* [Activity]
When you reach the line containing "(** * Loom: a" in the entries below, begin reproducing lines exactly, and stop once the line containing "printed. *)" is done.

Collection entries
----
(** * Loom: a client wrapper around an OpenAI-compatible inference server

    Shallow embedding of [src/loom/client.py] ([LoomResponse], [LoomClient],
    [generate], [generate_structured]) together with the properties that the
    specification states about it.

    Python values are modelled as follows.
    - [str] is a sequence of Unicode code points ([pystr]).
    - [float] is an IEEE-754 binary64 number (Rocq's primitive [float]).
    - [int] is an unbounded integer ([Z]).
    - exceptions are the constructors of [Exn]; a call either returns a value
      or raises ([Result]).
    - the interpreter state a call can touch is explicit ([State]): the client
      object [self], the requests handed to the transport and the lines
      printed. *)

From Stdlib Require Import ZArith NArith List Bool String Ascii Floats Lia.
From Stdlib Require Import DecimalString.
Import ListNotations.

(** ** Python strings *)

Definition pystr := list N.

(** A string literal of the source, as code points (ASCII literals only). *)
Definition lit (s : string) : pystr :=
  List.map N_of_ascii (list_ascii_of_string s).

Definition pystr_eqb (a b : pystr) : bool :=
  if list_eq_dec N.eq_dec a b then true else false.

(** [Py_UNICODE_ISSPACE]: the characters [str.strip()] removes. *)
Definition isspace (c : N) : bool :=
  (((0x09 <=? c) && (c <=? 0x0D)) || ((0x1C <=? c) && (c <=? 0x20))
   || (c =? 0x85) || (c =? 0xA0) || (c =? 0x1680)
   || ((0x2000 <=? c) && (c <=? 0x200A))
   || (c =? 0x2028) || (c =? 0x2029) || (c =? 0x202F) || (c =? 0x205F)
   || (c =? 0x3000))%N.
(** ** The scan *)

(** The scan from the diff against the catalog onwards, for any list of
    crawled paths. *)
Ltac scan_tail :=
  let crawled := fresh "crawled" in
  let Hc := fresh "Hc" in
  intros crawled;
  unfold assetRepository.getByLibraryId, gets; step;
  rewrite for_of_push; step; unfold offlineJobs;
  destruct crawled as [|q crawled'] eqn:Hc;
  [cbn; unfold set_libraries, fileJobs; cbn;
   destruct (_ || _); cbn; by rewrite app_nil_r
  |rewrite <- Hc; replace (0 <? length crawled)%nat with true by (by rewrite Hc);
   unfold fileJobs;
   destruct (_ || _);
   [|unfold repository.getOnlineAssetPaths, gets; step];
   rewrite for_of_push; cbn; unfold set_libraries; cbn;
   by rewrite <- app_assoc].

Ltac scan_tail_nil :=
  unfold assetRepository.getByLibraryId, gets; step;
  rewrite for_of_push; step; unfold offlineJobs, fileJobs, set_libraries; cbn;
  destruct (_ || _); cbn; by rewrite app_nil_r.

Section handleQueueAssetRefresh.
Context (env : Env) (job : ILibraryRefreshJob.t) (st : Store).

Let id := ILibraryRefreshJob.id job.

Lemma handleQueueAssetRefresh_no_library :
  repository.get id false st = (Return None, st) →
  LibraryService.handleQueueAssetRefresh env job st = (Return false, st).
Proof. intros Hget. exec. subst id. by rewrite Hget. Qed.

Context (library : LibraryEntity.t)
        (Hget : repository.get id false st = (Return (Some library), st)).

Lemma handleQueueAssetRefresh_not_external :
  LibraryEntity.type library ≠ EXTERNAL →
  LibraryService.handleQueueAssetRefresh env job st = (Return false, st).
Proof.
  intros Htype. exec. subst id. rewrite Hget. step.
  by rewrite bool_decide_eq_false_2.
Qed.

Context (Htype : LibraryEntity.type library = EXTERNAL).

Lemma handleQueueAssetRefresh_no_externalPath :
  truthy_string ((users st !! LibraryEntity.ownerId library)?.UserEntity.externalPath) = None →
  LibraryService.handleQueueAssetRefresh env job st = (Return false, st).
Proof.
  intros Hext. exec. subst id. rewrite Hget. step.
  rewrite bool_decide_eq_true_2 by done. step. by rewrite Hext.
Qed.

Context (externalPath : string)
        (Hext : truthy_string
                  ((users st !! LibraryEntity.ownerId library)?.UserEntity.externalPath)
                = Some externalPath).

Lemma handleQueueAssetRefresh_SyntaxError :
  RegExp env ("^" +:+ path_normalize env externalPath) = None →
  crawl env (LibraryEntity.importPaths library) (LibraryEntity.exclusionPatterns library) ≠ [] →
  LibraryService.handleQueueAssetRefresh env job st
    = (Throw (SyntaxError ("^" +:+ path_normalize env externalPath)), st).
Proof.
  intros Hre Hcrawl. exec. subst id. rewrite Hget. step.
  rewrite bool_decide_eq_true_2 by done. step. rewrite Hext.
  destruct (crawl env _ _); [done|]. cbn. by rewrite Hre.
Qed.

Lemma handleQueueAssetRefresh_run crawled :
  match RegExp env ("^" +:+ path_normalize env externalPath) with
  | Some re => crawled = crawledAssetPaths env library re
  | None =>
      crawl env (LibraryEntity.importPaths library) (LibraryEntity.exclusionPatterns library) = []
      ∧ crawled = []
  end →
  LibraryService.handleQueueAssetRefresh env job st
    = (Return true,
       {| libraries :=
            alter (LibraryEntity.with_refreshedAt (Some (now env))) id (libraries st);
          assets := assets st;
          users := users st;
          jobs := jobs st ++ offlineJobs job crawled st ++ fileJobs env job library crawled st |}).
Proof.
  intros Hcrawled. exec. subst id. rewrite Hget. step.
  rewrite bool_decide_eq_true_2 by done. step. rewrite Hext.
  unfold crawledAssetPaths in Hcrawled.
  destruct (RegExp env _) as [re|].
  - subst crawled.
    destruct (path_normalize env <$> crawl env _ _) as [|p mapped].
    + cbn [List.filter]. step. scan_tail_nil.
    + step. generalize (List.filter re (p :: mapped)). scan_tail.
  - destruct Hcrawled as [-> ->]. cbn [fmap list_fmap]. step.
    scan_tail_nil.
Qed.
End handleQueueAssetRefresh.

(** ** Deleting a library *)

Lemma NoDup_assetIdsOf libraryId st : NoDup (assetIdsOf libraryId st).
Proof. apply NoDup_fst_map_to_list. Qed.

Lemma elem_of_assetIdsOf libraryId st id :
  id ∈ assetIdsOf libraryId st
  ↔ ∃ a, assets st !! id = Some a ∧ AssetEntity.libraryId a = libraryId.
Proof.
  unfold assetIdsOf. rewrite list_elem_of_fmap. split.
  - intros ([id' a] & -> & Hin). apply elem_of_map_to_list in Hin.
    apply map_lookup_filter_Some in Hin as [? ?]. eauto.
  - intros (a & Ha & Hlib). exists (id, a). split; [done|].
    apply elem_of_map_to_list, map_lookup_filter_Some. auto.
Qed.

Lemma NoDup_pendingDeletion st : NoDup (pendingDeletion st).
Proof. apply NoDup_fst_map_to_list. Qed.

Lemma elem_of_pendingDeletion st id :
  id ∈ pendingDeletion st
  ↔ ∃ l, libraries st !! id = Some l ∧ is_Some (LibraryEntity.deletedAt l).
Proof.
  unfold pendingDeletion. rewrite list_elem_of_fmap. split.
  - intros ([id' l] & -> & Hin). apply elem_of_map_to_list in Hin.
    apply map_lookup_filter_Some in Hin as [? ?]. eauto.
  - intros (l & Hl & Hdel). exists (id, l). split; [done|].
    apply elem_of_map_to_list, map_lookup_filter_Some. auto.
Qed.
----
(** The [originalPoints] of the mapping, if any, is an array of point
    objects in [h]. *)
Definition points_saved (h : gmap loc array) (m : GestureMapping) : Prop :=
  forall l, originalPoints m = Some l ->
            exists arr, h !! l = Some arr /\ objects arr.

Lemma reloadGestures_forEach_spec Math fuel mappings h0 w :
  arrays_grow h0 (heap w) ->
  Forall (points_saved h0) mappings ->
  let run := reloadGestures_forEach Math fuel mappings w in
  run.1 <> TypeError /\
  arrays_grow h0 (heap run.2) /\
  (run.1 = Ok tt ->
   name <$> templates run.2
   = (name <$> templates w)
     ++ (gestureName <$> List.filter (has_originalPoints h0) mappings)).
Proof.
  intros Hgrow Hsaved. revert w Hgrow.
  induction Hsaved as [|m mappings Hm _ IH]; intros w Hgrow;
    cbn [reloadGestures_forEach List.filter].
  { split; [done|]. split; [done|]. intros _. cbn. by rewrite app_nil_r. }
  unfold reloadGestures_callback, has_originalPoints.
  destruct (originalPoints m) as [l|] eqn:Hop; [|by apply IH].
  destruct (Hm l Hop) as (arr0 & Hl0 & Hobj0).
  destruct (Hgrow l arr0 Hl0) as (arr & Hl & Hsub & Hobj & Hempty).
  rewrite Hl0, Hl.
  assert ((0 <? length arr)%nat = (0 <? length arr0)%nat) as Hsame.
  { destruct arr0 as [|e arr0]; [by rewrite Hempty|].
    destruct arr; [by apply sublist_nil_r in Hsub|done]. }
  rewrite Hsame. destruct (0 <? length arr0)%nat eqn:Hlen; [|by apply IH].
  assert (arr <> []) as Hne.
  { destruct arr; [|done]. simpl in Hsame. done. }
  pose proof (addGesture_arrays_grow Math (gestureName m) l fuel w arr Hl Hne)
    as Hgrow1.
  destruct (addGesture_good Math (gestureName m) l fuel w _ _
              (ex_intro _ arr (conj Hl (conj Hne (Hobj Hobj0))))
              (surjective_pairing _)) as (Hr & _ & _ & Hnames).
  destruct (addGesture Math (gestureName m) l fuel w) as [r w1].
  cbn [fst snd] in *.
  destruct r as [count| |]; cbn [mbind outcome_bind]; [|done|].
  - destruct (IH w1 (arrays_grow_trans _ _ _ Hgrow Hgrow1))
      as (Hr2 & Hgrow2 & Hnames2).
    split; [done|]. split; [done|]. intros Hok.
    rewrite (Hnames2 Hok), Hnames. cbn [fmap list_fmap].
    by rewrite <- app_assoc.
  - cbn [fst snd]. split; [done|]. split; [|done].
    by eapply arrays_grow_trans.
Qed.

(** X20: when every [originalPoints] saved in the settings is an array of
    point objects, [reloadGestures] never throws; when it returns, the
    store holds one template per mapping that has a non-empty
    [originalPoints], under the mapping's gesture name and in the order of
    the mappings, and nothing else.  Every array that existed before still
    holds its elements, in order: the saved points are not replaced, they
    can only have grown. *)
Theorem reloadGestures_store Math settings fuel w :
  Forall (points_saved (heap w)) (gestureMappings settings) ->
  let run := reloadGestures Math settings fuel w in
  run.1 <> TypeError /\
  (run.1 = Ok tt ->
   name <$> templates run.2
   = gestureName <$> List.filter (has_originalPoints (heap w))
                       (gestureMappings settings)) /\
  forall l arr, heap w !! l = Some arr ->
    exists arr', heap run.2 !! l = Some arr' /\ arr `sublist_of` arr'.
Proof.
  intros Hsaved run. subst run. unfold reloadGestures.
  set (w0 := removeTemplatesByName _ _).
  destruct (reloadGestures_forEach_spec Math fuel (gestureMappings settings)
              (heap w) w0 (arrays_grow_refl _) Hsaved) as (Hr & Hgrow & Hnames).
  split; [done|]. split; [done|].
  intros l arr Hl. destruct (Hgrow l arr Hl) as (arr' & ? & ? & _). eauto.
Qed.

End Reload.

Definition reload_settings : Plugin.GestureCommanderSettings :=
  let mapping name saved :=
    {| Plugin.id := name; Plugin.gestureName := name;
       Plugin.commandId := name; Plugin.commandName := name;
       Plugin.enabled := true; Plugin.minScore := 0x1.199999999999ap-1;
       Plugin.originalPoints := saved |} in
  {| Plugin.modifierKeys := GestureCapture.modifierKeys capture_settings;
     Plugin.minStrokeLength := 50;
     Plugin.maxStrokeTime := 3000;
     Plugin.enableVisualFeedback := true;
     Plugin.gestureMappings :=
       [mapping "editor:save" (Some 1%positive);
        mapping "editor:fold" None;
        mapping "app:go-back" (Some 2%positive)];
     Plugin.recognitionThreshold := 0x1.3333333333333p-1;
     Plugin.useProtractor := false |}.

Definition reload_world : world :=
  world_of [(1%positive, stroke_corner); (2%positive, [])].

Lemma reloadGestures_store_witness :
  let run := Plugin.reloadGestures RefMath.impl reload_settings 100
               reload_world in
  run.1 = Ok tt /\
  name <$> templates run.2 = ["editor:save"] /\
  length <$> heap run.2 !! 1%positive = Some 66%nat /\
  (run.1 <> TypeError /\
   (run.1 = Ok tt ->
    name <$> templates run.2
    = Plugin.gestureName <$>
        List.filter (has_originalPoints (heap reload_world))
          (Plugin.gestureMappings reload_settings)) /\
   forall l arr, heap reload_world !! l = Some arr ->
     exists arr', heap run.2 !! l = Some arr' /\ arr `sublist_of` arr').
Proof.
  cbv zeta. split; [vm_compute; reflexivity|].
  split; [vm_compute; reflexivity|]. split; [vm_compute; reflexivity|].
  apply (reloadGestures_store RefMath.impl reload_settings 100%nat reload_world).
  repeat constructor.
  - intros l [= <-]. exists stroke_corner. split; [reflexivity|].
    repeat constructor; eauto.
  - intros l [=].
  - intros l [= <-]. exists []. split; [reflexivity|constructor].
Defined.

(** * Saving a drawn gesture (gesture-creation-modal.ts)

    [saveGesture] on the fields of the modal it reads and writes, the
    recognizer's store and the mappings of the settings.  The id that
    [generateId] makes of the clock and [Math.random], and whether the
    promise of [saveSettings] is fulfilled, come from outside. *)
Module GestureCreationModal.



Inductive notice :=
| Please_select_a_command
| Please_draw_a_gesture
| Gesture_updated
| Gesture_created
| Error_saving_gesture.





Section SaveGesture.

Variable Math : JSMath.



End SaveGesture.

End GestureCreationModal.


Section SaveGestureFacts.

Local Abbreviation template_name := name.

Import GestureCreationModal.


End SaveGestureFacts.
----
* [Response area]
(** * Loom: a client wrapper around an OpenAI-compatible inference server

    Shallow embedding of [src/loom/client.py] ([LoomResponse], [LoomClient],
    [generate], [generate_structured]) together with the properties that the
    specification states about it.

    Python values are modelled as follows.
    - [str] is a sequence of Unicode code points ([pystr]).
    - [float] is an IEEE-754 binary64 number (Rocq's primitive [float]).
    - [int] is an unbounded integer ([Z]).
    - exceptions are the constructors of [Exn]; a call either returns a value
      or raises ([Result]).
    - the interpreter state a call can touch is explicit ([State]): the client
      object [self], the requests handed to the transport and the lines
      printed. *)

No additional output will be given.